При выходе из собрания фон Зон едва не столкнулся с юным существом провинциального вида.
– Пардон, мадам! – Он галантно приподнял шляпу. – Простите мою неловкость.
Барышня смущенно улыбнулась.
Фон Зон после шампанского всегда становился с прекрасным полом особенно храбрым. Со всем жаром сердца он предложил:
– Если позволите, я с превеликим удовольствием отвезу вас куда прикажете. Мой экипаж в вашем распоряжении.
Девица еще раз улыбнулась, на этот раз менее робко. Ее темные глаза заискивающе смотрели на фон Зона. Она проговорила:
– Если вы хочете, отвезите меня в «Эльдорадо». Там меня братец дожидаются.
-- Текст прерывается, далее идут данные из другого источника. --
(** * HomeKit object graph: Characteristic, Service, Bridge

    A shallow embedding of [Characteristic.js], [lib/Service.js] and the
    Bridge module of the repository, and the properties of the
    specification that are stated about them.

    JavaScript objects live in a store indexed by locations; a method is a
    function from the store to an outcome (a result or a thrown error) and
    the store it leaves behind.  What the engine hands to integration code
    (callbacks, event listeners) is recorded in a trace, in the order in
    which the calls are made. *)

From Stdlib Require Import Floats Uint63 ZArith Ascii String List Lia.
From stdpp Require Import gmap strings list.

Open Scope string_scope.

(** ** JavaScript values *)

Definition loc := nat.

(** The identity of a JavaScript function supplied by integration code. *)
Definition fn := nat.

(** Numbers are IEEE 754 doubles.  A string is held as its UTF-8
    encoding, the bytes [new Buffer(s, 'utf8')] is made of (a string
    with an unpaired surrogate has no such encoding and is left out).  An
    object that is neither a Characteristic, a Service nor an Accessory
    is known by its identity only. *)
Inductive jsval :=
| JUndefined
| JNull
| JBool (b : bool)
| JNum (x : float)
| JStr (s : string)
| JObj (l : loc).

(** [v === undefined || v === null] *)
Definition nullish (v : jsval) : bool :=
  match v with
  | JUndefined | JNull => true
  | _ => false
  end.
(** X23. The summary is built exactly when the profile, repository and
    contribution sub-results are neither [undefined] nor [null]; the
    language sub-result may be anything.  Otherwise the error names the
    first property read from the first sub-result that is missing. *)
Theorem summary_needs_three_subresults (c : Clock)
    (userName userStats repoStats contributionStats languageStats : Summary.value) :
  ((∃ s, Summary.buildSummary c userName userStats repoStats contributionStats
           languageStats = Ok s) ↔
   Summary.isNullish userStats = false ∧ Summary.isNullish repoStats = false ∧
   Summary.isNullish contributionStats = false) ∧
  (Summary.isNullish userStats = true →
   Summary.buildSummary c userName userStats repoStats contributionStats
     languageStats = Throw (TypeError "followers")) ∧
  (Summary.isNullish userStats = false → Summary.isNullish repoStats = true →
   Summary.buildSummary c userName userStats repoStats contributionStats
     languageStats = Throw (TypeError "totalStars")).
Proof.
  unfold Summary.buildSummary.
  destruct (Summary.isNullish userStats) eqn:Hus.
  { rewrite (getProp_nullish userStats "followers" Hus). simpl.
    split; [split; [by intros [s [=]]|by intros ([=] & _)]|].
    split; [done|by intros [=]]. }
  destruct (getProp_present userStats "followers" Hus) as [? ->].
  destruct (getProp_present userStats "following" Hus) as [? ->].
  destruct (getProp_present userStats "public_repos" Hus) as [? ->].
  simpl. destruct (Summary.isNullish repoStats) eqn:Hrs.
  { rewrite (getProp_nullish repoStats "totalStars" Hrs). simpl.
    split; [split; [by intros [s [=]]|by intros (_ & [=] & _)]|].
    split; [by intros [=]|done]. }
  destruct (getProp_present repoStats "totalStars" Hrs) as [? ->].
  destruct (getProp_present repoStats "totalForks" Hrs) as [? ->].
  simpl. destruct (Summary.isNullish contributionStats) eqn:Hcs.
  { rewrite (getProp_nullish contributionStats "totalIssues" Hcs). simpl.
    split; [split; [by intros [s [=]]|by intros (_ & _ & [=])]|].
    split; [by intros [=]|by intros _ [=]]. }
  destruct (getProp_present contributionStats "totalIssues" Hcs) as [? ->].
  destruct (getProp_present contributionStats "totalPRs" Hcs) as [? ->].
  destruct (getProp_present contributionStats "totalCommits" Hcs) as [? ->].
  destruct (getProp_present contributionStats "streak" Hcs) as [? ->].
  destruct (getProp_present contributionStats "contributionDays" Hcs) as [? ->].
  simpl. split; [split; [done|intros _; by eexists]|].
  split; [by intros [=]|by intros _ [=]].
Qed.

Lemma summary_needs_three_subresults_witness :
  Summary.buildSummary exampleClock (Summary.VStr "octocat") Summary.VNull
    exampleRepoStats (Summary.VObj []) (Summary.VArr [])
  = Throw (TypeError "followers").
Proof.
  apply (summary_needs_three_subresults exampleClock (Summary.VStr "octocat")
           Summary.VNull exampleRepoStats (Summary.VObj []) (Summary.VArr [])).
  reflexivity.
Defined.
– С превеликим удовольствием!
Извозчик хрипло гикнул:
– Э-эй, шалая, пошла! Ух, я тебя! По-осторонись!
По дороге фон Зон гладил руку, а затем целовал шейку новой знакомой и вообще проявлял все более возраставшую смелость. Та хихикала и слабо сопротивлялась.
Когда извозчик остановился возле «Эльдорадо», фон Зон пребывал уже во вполне раскаленном состоянии.
– Поехали со мной в номера, – сделал предложение совсем осмелевший ухажер. – Я тебе десять, нет, двадцать рублей подарю. – Потряс пухлым бумажником. – Я тебя люблю!
Девица согласно пожала ему руку и быстро произнесла:
– Я не такая, как вы думаете. Но вы мне, дяденька, очень нравитесь. Ждите, я сичас к вам вернусь!
«Эльдорадо»
Оставшийся в экипаже фон Зон нетерпеливо стучал перчатками по колену и соображал, в какие номера лучше отправиться. Скоро вернулась юная очаровательница и шепнула:
– Меня братец не пускает с незнакомым человеком. Вы познакомьтесь с ним, он добрый, глядишь, и отпустит!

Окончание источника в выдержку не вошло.